I tried something like this with no success:

Data.js:

module.exports = function() {
return {
favMovie: ""
}
};


App.js:

var person [] = data();

//1st person
person[811767132257839].favMovie = "Matrix";

//2nd person
person[107230716367889].favMovie = "Kill Bill";

//3rd person
person[973676332752239].favMovie = "Avatar";

...

console.log( "Favorite movie: " + person[id].favMovie );

Answer

It doesn't sound like you want any arrays at all, just objects.

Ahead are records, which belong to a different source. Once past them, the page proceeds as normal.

Section Accepted.
Context (registrable : string -> option string) (env : string -> option string).

Lemma hosting_checked controlURL domain landing profile :
  validateHosting registrable controlURL domain landing profile = Ok tt ->
  (controlURL = "" <-> domain = "")
  /\ (controlURL <> "" -> exists c, url_Parse controlURL = Some c /\ control_collides c domain = false
       /\ (profile <> "development" -> u_Scheme c = "https")
       /\ (landing <> "" -> exists l, url_Parse landing = Some l)).
Proof.
  unfold validateHosting. intros H.
  destruct ((controlURL == "") && (domain == "") && (landing == "")) eqn:E0; [bool_facts; by subst|]. clear E0.
  destruct ((controlURL == "") || (domain == "")) eqn:E1; [done|]. bool_facts.
  split; [tauto|]. intros _. destruct (url_Parse controlURL) as [c|]; [|done]. exists c.
  case_step H. apply rbind_ok in H as ([] & Hl & H). bool_facts. split_and!; try done.
  - intros Hp. unfold check_profile in H. destruct (profile == "development") eqn:Ep; bool_facts; [done|].
    case_step H. by bool_facts.
  - intros Hne. unfold check_landing in Hl. destruct (landing == "") eqn:El; bool_facts; [done|].
    destruct (url_Parse landing) as [l|]; [by exists l|done].
Qed.

Lemma from_env_parts cfg : FromEnv registrable env = Ok cfg ->
  validateHosting registrable (c_ControlURL cfg) (c_FunctionDomain cfg) (c_LandingURL cfg) (c_OriginProfile cfg) = Ok tt
  /\ read_domain env = Ok (c_FunctionDomain cfg) /\ accepted cfg.
Proof.
  unfold FromEnv. intros H. apply rbind_ok in H as (addr & _ & H). apply rbind_ok in H as (control & Hc & H).
  apply rbind_ok in H as (domain & Hd & H). apply rbind_ok in H as (landing & Hl & H).
  apply rbind_ok in H as (profile & Hp & H). apply rbind_ok in H as ([] & Hv & H).
  apply rbind_ok in H as (timeout & Ht & H). apply rbind_ok in H as (pool & Hpool & H).
  apply rbind_ok in H as (mode & _ & H). apply rbind_ok in H as (provider & _ & H). injection H as <-. cbn.
  split_and!; [done|done|]. apply hosting_checked in Hv as [Htog Hv]. split; cbn.
  - unfold read_timeout in Ht. case_all Ht; injection Ht as <-; bool_facts; [done|lia].
  - unfold read_pool in Hpool. case_all Hpool; injection Hpool as <-; bool_facts; [done|lia].
  - unfold read_profile in Hp. cbv zeta in Hp. set (v := if Getenv env "FUNCBOX_ORIGIN_PROFILE" == "" then _ else _) in Hp.
    clearbody v. destruct ((v == "same-site") || (v == "cross-site") || (v == "development")) eqn:Ev; [|done].
    injection Hp as <-. repeat rewrite orb_true_iff in Ev. rewrite !String.eqb_eq in Ev. tauto.
  - unfold read_control in Hc. case_all Hc; try (apply rbind_ok in Hc as (u & _ & Hc)); injection Hc as <-; auto.
  - done.
  - intros Hne Hdev. destruct (Hv Hne) as (c & Hcp & _ & Hs & _). exists c. auto.
  - intros Hne. unfold read_domain in Hd. case_step Hd; [by injection Hd as <-|].
    apply domain_checked in Hd as (_ & Hip & _ & Hls). split; [|done]. apply Forall_forall. intros l Hin.
    apply checked_label. rewrite forallb_forall in Hls. by apply Hls, list_elem_of_In.
Qed.

(** Where the router takes a request on a function's host. *)
Definition landing_host (cfg : Config) (host : string) : bool :=
  negb (c_LandingURL cfg == "")
  && match url_Parse (c_LandingURL cfg) with Some l => equal_fold host (url_Hostname l) | None => false end.
Definition function_route (cfg : Config) (n host : string) (q : RouteRequest) : Route :=
  if landing_host cfg host then
    if is_get_or_head (rq_Method q) then RouteRedirect 308 (trim_suffix (c_ControlURL cfg) "/" +:+ rq_URI q) else Misdirected
  else if rq_Path q == "/.funcbox/auth/callback" then InvokeCallback n host
  else if has_prefix (rq_Path q) "/.funcbox/" then RouteNotFound
  else InvokeByHost n host.

(** C29. A configuration that is accepted is well formed, and it gives function names
    addresses of their own. For an ASCII name other than dashboard, under a control
    origin whose host is ASCII, the address has the host name.domain with the port of
    the control origin or none, and every request for that host, if it is not an IP
    address, goes where the function's requests go: the function itself, at the
    callback path its sign-on, and nothing under the rest of the reserved prefix. One
    kind of accepted configuration is an exception, and the statement has it: when
    the landing origin is that very host, GET and HEAD are redirected to the control
    origin and the rest refused. The control plane never serves such a request
    itself. *)
Theorem managed_urls_reach_functions cfg d q name path url control
    (Hcfg : FromEnv registrable env = Ok cfg) (Hcontrol : url_Parse (c_ControlURL cfg) = Some control)
    (Hurl : ManagedFunctionURL cfg name path = Ok url)
    (Hname : to_lower name <> "dashboard") (Hascii : is_ascii name = true)
    (Hhost : is_ascii (url_Hostname control) = true)
    (Hd : (ControlURL d, FunctionDomain d, LandingURL d, has_Invoker d)
          = (c_ControlURL cfg, c_FunctionDomain cfg, c_LandingURL cfg, true))
    (Hip : ParseIP (to_lower name +:+ "." +:+ c_FunctionDomain cfg) = None)
    (Hq : rq_Host q = function_authority cfg name) :
  accepted cfg
  /\ (exists scheme p, (scheme = "https" \/ scheme = u_Scheme control) /\ has_prefix p "/" = true
       /\ url = scheme +:+ "://" +:+ rq_Host q +:+ p)
  /\ New d q = function_route cfg (to_lower name) (to_lower name +:+ "." +:+ c_FunctionDomain cfg) q.
Proof.
  apply from_env_parts in Hcfg as (Hv & Hdom & Hacc). split; [done|].
  apply hosting_checked in Hv as [Htog Hv]. injection Hd as D1 D2 D3 D4.
  unfold ManagedFunctionURL in Hurl. case_step Hurl. case_step Hurl. bool_facts.
  destruct (parseDNSName "function name" name) as [n'|] eqn:En; [|done]. apply label_checked in En as (Hl & Hne & Hdot); [|done..].
  assert (c_ControlURL cfg <> "") as Hcne by (intros Hz; by apply Htog in Hz).
  destruct (Hv Hcne) as (c & Hc & Hcol & _ & Hlok). rewrite Hcontrol in Hc. injection Hc as <-.
  destruct (ac_domain _ Hacc) as [Hlabels _]; [done|]. apply checked_domain in Hlabels as [Hdn Hds].
  set (n := to_lower name) in *. set (host := n +:+ "." +:+ c_FunctionDomain cfg) in *.
  assert (host_name n) as Hnn.
  { destruct Hl as (_ & Hl & _). revert Hl. apply str_forallb_impl. intros ch Hch.
    unfold host_char, label_byte. unfold name_char in Hch. by rewrite Hch. }
  assert (host_name host) as Hhn by (unfold host_name, host in *; by rewrite !str_forallb_app, Hnn, Hdn).
  assert (rq_Host q = host +:+ controlPort cfg) as Hauth.
  { rewrite Hq. unfold function_authority, host. fold n. by rewrite !str_app_assoc. }
  pose proof (control_port_suffix cfg) as Hport.
  assert (has_suffix host "." = false) as Hsuf.
  { unfold host. rewrite <- str_app_assoc, has_suffix_app; [done|]. destruct (c_FunctionDomain cfg); [done|simpl; lia]. }
  assert (host <> "") as Hhne by (unfold host; by destruct n).
  assert (ServeHTTP d q = function_route cfg n host q) as Hserve.
  { unfold ServeHTTP. rewrite D1, D2. destruct (c_ControlURL cfg == "") eqn:Ecu; bool_facts; [done|]. simpl.
    unfold serveByHost. rewrite Hauth, request_host_plain, D1, Hcontrol by done.
    assert (equal_fold host (url_Hostname control) = false) as -> by (apply no_collision; try done; by apply lacks_contains).
    assert (managedFunctionName host (FunctionDomain d) = Some n) as ->.
    { apply managed_name_spec. split; [|done]. unfold host, domain_suffix. rewrite D2, trim_suffix_id by done.
      f_equal. f_equal. symmetry. by apply host_plain. }
    rewrite D4, D3. unfold function_route, landing_host. destruct (c_LandingURL cfg == "") eqn:El; bool_facts; [done|].
    destruct (Hlok El) as [l Hlp]. rewrite Hlp. simpl. by destruct (equal_fold host (url_Hostname l)), (is_get_or_head (rq_Method q)). }
  split.
  - eexists _, _. split_and!; [| |injection Hurl as <-; rewrite Hq; reflexivity].
    + destruct (c_OriginProfile cfg == "development"); [|by left]. rewrite Hcontrol.
      destruct (u_Scheme control == "http") eqn:Es; bool_facts; auto.
    + destruct (path == "") eqn:E1; [done|]. destruct (has_prefix path "/") eqn:E2; [done|apply has_prefix_spec; by exists path].
  - rewrite <- Hserve. unfold New, canonicalOriginMiddleware.
    rewrite no_alias; [done|]. rewrite Hauth, request_host_split by done. apply not_true_iff_false. intros Ha.
    apply existsb_exists in Ha as (x & Hx & Ha). apply String.eqb_eq in Ha.
    assert (contains_byte host "." = true) as Hdots.
    { rewrite contains_byte_spec. unfold host. rewrite !str_forallb_app. simpl. by rewrite andb_false_r. }
    rewrite Ha in *. destruct Hx as [<-|[<-|[<-|[]]]]; [done|by vm_compute in Hip|done].
Qed.
End Accepted.
End Hosts.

// Create an object that we'll keep person objects in
var personData = {};

// Add a person object to it for person ID #123
personData[123] = {};

// Set person #123's favorite movie:
personData[123].favMovie = "Avatar";

// Add a different person; this time, we'll add the movie at
// the same time
personData[234] = {
    favMovie: "Matrix"
};

When using objects as maps like that, sometimes people create the objects using Object.create(null) to avoid them having any inherited properties (like toString and valueOf and constructor):

person[123] = Object.create(null);
person[123].favMovie = "Avatar";

In ES2015 (aka "ES6"), you might want to use a Map rather than an object for the map of people:

var personData = new Map();

...and then use set and get for the individual person objects.

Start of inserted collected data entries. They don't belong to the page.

Lemma segmentsMatch_spec pattern : forall path, segmentsMatch pattern path = true <-> glob_path pattern path.
Proof.
  induction pattern as [|p rest IH]; intros path.
  - simpl. destruct path; split; intros H; try done; [constructor|inversion H].
  - cbn [segmentsMatch]. destruct (p == "**") eqn:E; bool_facts; subst.
    + split.
      * induction path as [|s path IHp]; intros H; apply orb_true_iff in H as [H|H]; try done.
        -- apply (glob_any rest []). by apply IH.
        -- apply (glob_any rest []). by apply IH.
        -- apply IHp in H. inversion H as [|? skipped ? Hm|]; subst; [|done]. by apply (glob_any rest (s :: skipped)).
      * intros H. inversion H as [|? skipped path' Hm|]; subst; [|done]. clear H. apply IH in Hm.
        induction skipped as [|s skipped IHs]; [|apply orb_true_iff; by right].
        simpl. destruct path'; by rewrite Hm.
    + split.
      * destruct path as [|s path]; [done|]. destruct (Match p s) as [[]|] eqn:Em; try done.
        intros H. constructor; [done|done|by apply IH].
      * intros H. inversion H as [| |? ? ? ? Hp Hm Hr]; subst; [done|]. rewrite Hm. by apply IH.
Qed.

(** A rule applies to a path: to a directory only where it says so, and from the
    root or at any depth. *)
Definition rule_applies (r : ignoreRule) (path : list string) (isDir : bool) : Prop :=
  (ir_dirOnly r = true -> isDir = true)
  /\ if ir_anchored r then glob_path (ir_segments r) path
     else exists above below, path = above ++ below /\ glob_path (ir_segments r) below.

Lemma elem_of_tails {A} (x l : list A) : x ∈ tails l <-> exists above, l = above ++ x.
Proof.
  induction l as [|a l IH]; simpl.
  - rewrite list_elem_of_singleton. split; [intros ->; by exists []|]. intros [above H]. by destruct above, x.
  - rewrite elem_of_cons, IH. split.
    + intros [->|[above ->]]; [by exists []|by exists (a :: above)].
    + intros [[|b above] H]; simpl in H; [by left|]. injection H as -> ->. right. by exists above.
Qed.

Lemma ruleMatches_spec r path isDir :
  negb (ir_dirOnly r && negb isDir) && ruleMatches r path = true <-> rule_applies r path isDir.
Proof.
  unfold rule_applies, ruleMatches. rewrite andb_true_iff.
  assert (negb (ir_dirOnly r && negb isDir) = true <-> (ir_dirOnly r = true -> isDir = true)) as ->
    by (destruct (ir_dirOnly r), isDir; simpl; split; intros H; try done; by (discriminate H || specialize (H eq_refl))).
  destruct (ir_anchored r); [by rewrite segmentsMatch_spec|].
  rewrite existsb_exists. split; intros [H1 H]; (split; [exact H1|]).
  - destruct H as (below & Hin & Hm). apply list_elem_of_In, elem_of_tails in Hin as [above ->].
    apply segmentsMatch_spec in Hm. eauto.
  - destruct H as (above & below & -> & Hm). exists below. rewrite segmentsMatch_spec, <- list_elem_of_In, elem_of_tails. eauto.
Qed.

(** The last rule that applies decides. *)
Definition decided (m : Matcher) (path : list string) (isDir : bool) : Prop :=
  exists before r after, m = before ++ r :: after /\ rule_applies r path isDir /\ ir_negate r = false
    /\ Forall (fun r' => ~ rule_applies r' path isDir) after.

Lemma decided_snoc m r path isDir : decided (m ++ [r]) path isDir <->
  (rule_applies r path isDir /\ ir_negate r = false) \/ (~ rule_applies r path isDir /\ decided m path isDir).
Proof.
  split.
  - intros (before & r' & after & E & Ha & Hn & Hl). destruct after as [|x after _] using rev_ind.
    + apply app_inj_tail in E as [-> ->]. by left.
    + rewrite app_comm_cons, app_assoc in E. apply app_inj_tail in E as [-> ->]. apply Forall_app in Hl as [Hl Hx].
      inversion Hx. right. split; [done|]. by exists before, r', after.
  - intros [[Ha Hn]|[Hn (before & r' & after & -> & Ha & Hneg & Hl)]].
    + exists m, r, []. split_and!; try done; constructor.
    + exists before, r', (after ++ [r]). rewrite <- app_assoc. split_and!; try done. apply Forall_app. split; [done|].
      by constructor.
Qed.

If the individual person objects get complicated, you might use a constructor function and associated prototype for them, using either ES5 syntax:

function Person() {
    // ...
}
Person.prototype.doSomething = function() {
    // ...
};

...or ES2015 syntax:

class Person {
    constructor() {
        // ...
    }
    doSomething() {
        // ...
    }
}

Then creating them:

personData[123] = new Person();
// or if using Map
personData.set(123, new Person());

Side note: Even when we write them as numbers, the keys (property names) in objects are always strings (unless you use ES2015 Symbols, which you probably wouldn't here). In contrast, keys in an ES2015 Map can be anything. Key equality in Map instances is determined using the special "same value zero" algorithm (which is basically === except that NaN is equal to itself [whereas it isn't in ===]).